» EXERCISE
Return precisely the opening lines of the listing below, ending with the line that contains "the file RaftTimers.".
* * * * * * *
(* ===== verification/Persister.v ===== *)
(** * The stable storage of a server

    Models src/raft/persister.go.  Byte slices are the value sequences of
    [LabGob]; the mutex makes every operation atomic. *)

From S2P Require Import Prelude LabGob.

Module Persister.

Record t := mk {
  raftstate : list Wire;
  snapshot : list Wire;
}.

Definition MakePersister : t := mk [] [].

Definition Copy (ps : t) : t :=
  let np := MakePersister in
  let np := mk (raftstate ps) (snapshot np) in
  mk (raftstate np) (snapshot ps).

Definition SaveRaftState (state : list Wire) (ps : t) : t := mk state (snapshot ps).

Definition ReadRaftState (ps : t) : list Wire := raftstate ps.

Definition SaveStateAndSnapshot (state snap : list Wire) (ps : t) : t := mk state snap.

Definition ReadSnapshot (ps : t) : list Wire := snapshot ps.

(** What a server persisted is what its successor reads after the harness
    copied the persister (crash1 and start1 of config.go). *)
Lemma read_copy_save state ps : ReadRaftState (Copy (SaveRaftState state ps)) = state.
Proof. reflexivity. Qed.

End Persister.
(* ===== verification/Raft.v ===== *)
(** * One Raft server: data, persistence, timers and creation

    Models the types of src/raft/raft.go and the operations that only touch
    one server and use no RPC: GetState, persist, readPersist, switchTo,
    resetElectionTimer, the two ticks' conditions, Make and Kill.

    The record [Raft] is the struct protected by rf.mu.  A condition variable
    is the number of Broadcasts it has seen; a goroutine that waits on it
    remembers the number at the time of Wait and may go on once the number has
    grown.  The mutex and the two channels of the ticks are in the file RaftTimers.
    Indices and terms are mathematical integers, except for the increment of
    CurrentTerm and for time differences, which wrap as Go's 64-bit ints do. *)

From S2P Require Import Prelude LabGob Persister.

(** ** Data *)

(** [Command interface{}]: nil or a dynamic value. *)
Record LogEntry := mkEntry {
  Command : option GoVal;
  Term : Z;
}.

Record ApplyMsg := mkApplyMsg {
  CommandValid : bool;
  am_Command : option GoVal;
  CommandIndex : Z;
}.

Inductive ServerState := Follower | Candidate | Leader.

#[export] Instance ServerState_eq_dec : EqDecision ServerState.
Proof. solve_decision. Defined.

Record Raft := mkRaft {
  npeers : Z;  (* len(peers) *)
  persister : Persister.t;
  me : Z;  (* this peer's index into peers[] *)
  state : ServerState;
  leaderId : Z;
  applyCond : nat;  (* Broadcasts on applyCond so far *)
  leaderCond : nat;  (* ... on leaderCond *)
  nonLeaderCond : nat;  (* ... on nonLeaderCond *)
  electionTimeout : Z;  (* ms *)
  heartbeatPeriod : Z;  (* ms *)
  latestIssueTime : Z;  (* ns *)
  latestHeardTime : Z;  (* ns *)
  CurrentTerm : Z;
  VoteFor : Z;  (* -1 is null *)
  Log : list LogEntry;
  commitIndex : Z;
  lastApplied : Z;
  nextIndex : list Z;
  matchIndex : list Z;
}.

(** Field assignment. *)
Definition set_npeers (v : Z) (rf : Raft) : Raft :=
  mkRaft v (persister rf) (me rf) (state rf) (leaderId rf) (applyCond rf) (leaderCond rf) (nonLeaderCond rf) (electionTimeout rf) (heartbeatPeriod rf) (latestIssueTime rf) (latestHeardTime rf) (CurrentTerm rf) (VoteFor rf) (Log rf) (commitIndex rf) (lastApplied rf) (nextIndex rf) (matchIndex rf).
Definition set_persister (v : Persister.t) (rf : Raft) : Raft :=
  mkRaft (npeers rf) v (me rf) (state rf) (leaderId rf) (applyCond rf) (leaderCond rf) (nonLeaderCond rf) (electionTimeout rf) (heartbeatPeriod rf) (latestIssueTime rf) (latestHeardTime rf) (CurrentTerm rf) (VoteFor rf) (Log rf) (commitIndex rf) (lastApplied rf) (nextIndex rf) (matchIndex rf).
Definition set_me (v : Z) (rf : Raft) : Raft :=
  mkRaft (npeers rf) (persister rf) v (state rf) (leaderId rf) (applyCond rf) (leaderCond rf) (nonLeaderCond rf) (electionTimeout rf) (heartbeatPeriod rf) (latestIssueTime rf) (latestHeardTime rf) (CurrentTerm rf) (VoteFor rf) (Log rf) (commitIndex rf) (lastApplied rf) (nextIndex rf) (matchIndex rf).
Definition set_state (v : ServerState) (rf : Raft) : Raft :=
  mkRaft (npeers rf) (persister rf) (me rf) v (leaderId rf) (applyCond rf) (leaderCond rf) (nonLeaderCond rf) (electionTimeout rf) (heartbeatPeriod rf) (latestIssueTime rf) (latestHeardTime rf) (CurrentTerm rf) (VoteFor rf) (Log rf) (commitIndex rf) (lastApplied rf) (nextIndex rf) (matchIndex rf).
Definition set_leaderId (v : Z) (rf : Raft) : Raft :=
  mkRaft (npeers rf) (persister rf) (me rf) (state rf) v (applyCond rf) (leaderCond rf) (nonLeaderCond rf) (electionTimeout rf) (heartbeatPeriod rf) (latestIssueTime rf) (latestHeardTime rf) (CurrentTerm rf) (VoteFor rf) (Log rf) (commitIndex rf) (lastApplied rf) (nextIndex rf) (matchIndex rf).
Definition set_applyCond (v : nat) (rf : Raft) : Raft :=
  mkRaft (npeers rf) (persister rf) (me rf) (state rf) (leaderId rf) v (leaderCond rf) (nonLeaderCond rf) (electionTimeout rf) (heartbeatPeriod rf) (latestIssueTime rf) (latestHeardTime rf) (CurrentTerm rf) (VoteFor rf) (Log rf) (commitIndex rf) (lastApplied rf) (nextIndex rf) (matchIndex rf).
Definition set_leaderCond (v : nat) (rf : Raft) : Raft :=
  mkRaft (npeers rf) (persister rf) (me rf) (state rf) (leaderId rf) (applyCond rf) v (nonLeaderCond rf) (electionTimeout rf) (heartbeatPeriod rf) (latestIssueTime rf) (latestHeardTime rf) (CurrentTerm rf) (VoteFor rf) (Log rf) (commitIndex rf) (lastApplied rf) (nextIndex rf) (matchIndex rf).
Definition set_nonLeaderCond (v : nat) (rf : Raft) : Raft :=
  mkRaft (npeers rf) (persister rf) (me rf) (state rf) (leaderId rf) (applyCond rf) (leaderCond rf) v (electionTimeout rf) (heartbeatPeriod rf) (latestIssueTime rf) (latestHeardTime rf) (CurrentTerm rf) (VoteFor rf) (Log rf) (commitIndex rf) (lastApplied rf) (nextIndex rf) (matchIndex rf).
Definition set_electionTimeout (v : Z) (rf : Raft) : Raft :=
  mkRaft (npeers rf) (persister rf) (me rf) (state rf) (leaderId rf) (applyCond rf) (leaderCond rf) (nonLeaderCond rf) v (heartbeatPeriod rf) (latestIssueTime rf) (latestHeardTime rf) (CurrentTerm rf) (VoteFor rf) (Log rf) (commitIndex rf) (lastApplied rf) (nextIndex rf) (matchIndex rf).
Definition set_heartbeatPeriod (v : Z) (rf : Raft) : Raft :=
  mkRaft (npeers rf) (persister rf) (me rf) (state rf) (leaderId rf) (applyCond rf) (leaderCond rf) (nonLeaderCond rf) (electionTimeout rf) v (latestIssueTime rf) (latestHeardTime rf) (CurrentTerm rf) (VoteFor rf) (Log rf) (commitIndex rf) (lastApplied rf) (nextIndex rf) (matchIndex rf).
Definition set_latestIssueTime (v : Z) (rf : Raft) : Raft :=
  mkRaft (npeers rf) (persister rf) (me rf) (state rf) (leaderId rf) (applyCond rf) (leaderCond rf) (nonLeaderCond rf) (electionTimeout rf) (heartbeatPeriod rf) v (latestHeardTime rf) (CurrentTerm rf) (VoteFor rf) (Log rf) (commitIndex rf) (lastApplied rf) (nextIndex rf) (matchIndex rf).
Definition set_latestHeardTime (v : Z) (rf : Raft) : Raft :=
  mkRaft (npeers rf) (persister rf) (me rf) (state rf) (leaderId rf) (applyCond rf) (leaderCond rf) (nonLeaderCond rf) (electionTimeout rf) (heartbeatPeriod rf) (latestIssueTime rf) v (CurrentTerm rf) (VoteFor rf) (Log rf) (commitIndex rf) (lastApplied rf) (nextIndex rf) (matchIndex rf).
Definition set_CurrentTerm (v : Z) (rf : Raft) : Raft :=
  mkRaft (npeers rf) (persister rf) (me rf) (state rf) (leaderId rf) (applyCond rf) (leaderCond rf) (nonLeaderCond rf) (electionTimeout rf) (heartbeatPeriod rf) (latestIssueTime rf) (latestHeardTime rf) v (VoteFor rf) (Log rf) (commitIndex rf) (lastApplied rf) (nextIndex rf) (matchIndex rf).
Definition set_VoteFor (v : Z) (rf : Raft) : Raft :=
  mkRaft (npeers rf) (persister rf) (me rf) (state rf) (leaderId rf) (applyCond rf) (leaderCond rf) (nonLeaderCond rf) (electionTimeout rf) (heartbeatPeriod rf) (latestIssueTime rf) (latestHeardTime rf) (CurrentTerm rf) v (Log rf) (commitIndex rf) (lastApplied rf) (nextIndex rf) (matchIndex rf).
Definition set_Log (v : list LogEntry) (rf : Raft) : Raft :=
  mkRaft (npeers rf) (persister rf) (me rf) (state rf) (leaderId rf) (applyCond rf) (leaderCond rf) (nonLeaderCond rf) (electionTimeout rf) (heartbeatPeriod rf) (latestIssueTime rf) (latestHeardTime rf) (CurrentTerm rf) (VoteFor rf) v (commitIndex rf) (lastApplied rf) (nextIndex rf) (matchIndex rf).
Definition set_commitIndex (v : Z) (rf : Raft) : Raft :=
  mkRaft (npeers rf) (persister rf) (me rf) (state rf) (leaderId rf) (applyCond rf) (leaderCond rf) (nonLeaderCond rf) (electionTimeout rf) (heartbeatPeriod rf) (latestIssueTime rf) (latestHeardTime rf) (CurrentTerm rf) (VoteFor rf) (Log rf) v (lastApplied rf) (nextIndex rf) (matchIndex rf).
Definition set_lastApplied (v : Z) (rf : Raft) : Raft :=
  mkRaft (npeers rf) (persister rf) (me rf) (state rf) (leaderId rf) (applyCond rf) (leaderCond rf) (nonLeaderCond rf) (electionTimeout rf) (heartbeatPeriod rf) (latestIssueTime rf) (latestHeardTime rf) (CurrentTerm rf) (VoteFor rf) (Log rf) (commitIndex rf) v (nextIndex rf) (matchIndex rf).
Definition set_nextIndex (v : list Z) (rf : Raft) : Raft :=
  mkRaft (npeers rf) (persister rf) (me rf) (state rf) (leaderId rf) (applyCond rf) (leaderCond rf) (nonLeaderCond rf) (electionTimeout rf) (heartbeatPeriod rf) (latestIssueTime rf) (latestHeardTime rf) (CurrentTerm rf) (VoteFor rf) (Log rf) (commitIndex rf) (lastApplied rf) v (matchIndex rf).
Definition set_matchIndex (v : list Z) (rf : Raft) : Raft :=
  mkRaft (npeers rf) (persister rf) (me rf) (state rf) (leaderId rf) (applyCond rf) (leaderCond rf) (nonLeaderCond rf) (electionTimeout rf) (heartbeatPeriod rf) (latestIssueTime rf) (latestHeardTime rf) (CurrentTerm rf) (VoteFor rf) (Log rf) (commitIndex rf) (lastApplied rf) (nextIndex rf) v.

Record AppendEntriesArgs := mkAEArgs {
  ae_Term : Z;
  ae_LeaderId : Z;
  ae_PrevLogIndex : Z;
  ae_PrevLogTerm : Z;
  ae_Entries : list LogEntry;
  ae_LeaderCommit : Z;
}.

Record AppendEntriesReply := mkAEReply {
  aer_Term : Z;
  aer_ConflictTerm : Z;
  aer_ConflictFirstIndex : Z;
  aer_Success : bool;
}.

Record RequestVoteArgs := mkRVArgs {
  rv_Term : Z;
  rv_CandidateId : Z;
  rv_LastLogIndex : Z;
  rv_LastLogTerm : Z;
}.

Record RequestVoteReply := mkRVReply {
  rvr_Term : Z;
  rvr_VoteGranted : bool;
}.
* * * * * * *
» TASK ANSWER
(* ===== verification/Persister.v ===== *)
(** * The stable storage of a server

    Models src/raft/persister.go.  Byte slices are the value sequences of
    [LabGob]; the mutex makes every operation atomic. *)

From S2P Require Import Prelude LabGob.

Module Persister.

Record t := mk {
  raftstate : list Wire;
  snapshot : list Wire;
}.

Definition MakePersister : t := mk [] [].

Definition Copy (ps : t) : t :=
  let np := MakePersister in
  let np := mk (raftstate ps) (snapshot np) in
  mk (raftstate np) (snapshot ps).

Definition SaveRaftState (state : list Wire) (ps : t) : t := mk state (snapshot ps).

Definition ReadRaftState (ps : t) : list Wire := raftstate ps.

Definition SaveStateAndSnapshot (state snap : list Wire) (ps : t) : t := mk state snap.

Definition ReadSnapshot (ps : t) : list Wire := snapshot ps.

(** What a server persisted is what its successor reads after the harness
    copied the persister (crash1 and start1 of config.go). *)
Lemma read_copy_save state ps : ReadRaftState (Copy (SaveRaftState state ps)) = state.
Proof. reflexivity. Qed.

End Persister.
(* ===== verification/Raft.v ===== *)
(** * One Raft server: data, persistence, timers and creation

    Models the types of src/raft/raft.go and the operations that only touch
    one server and use no RPC: GetState, persist, readPersist, switchTo,
    resetElectionTimer, the two ticks' conditions, Make and Kill.

    The record [Raft] is the struct protected by rf.mu.  A condition variable
    is the number of Broadcasts it has seen; a goroutine that waits on it
    remembers the number at the time of Wait and may go on once the number has
    grown.  The mutex and the two channels of the ticks are in the file RaftTimers.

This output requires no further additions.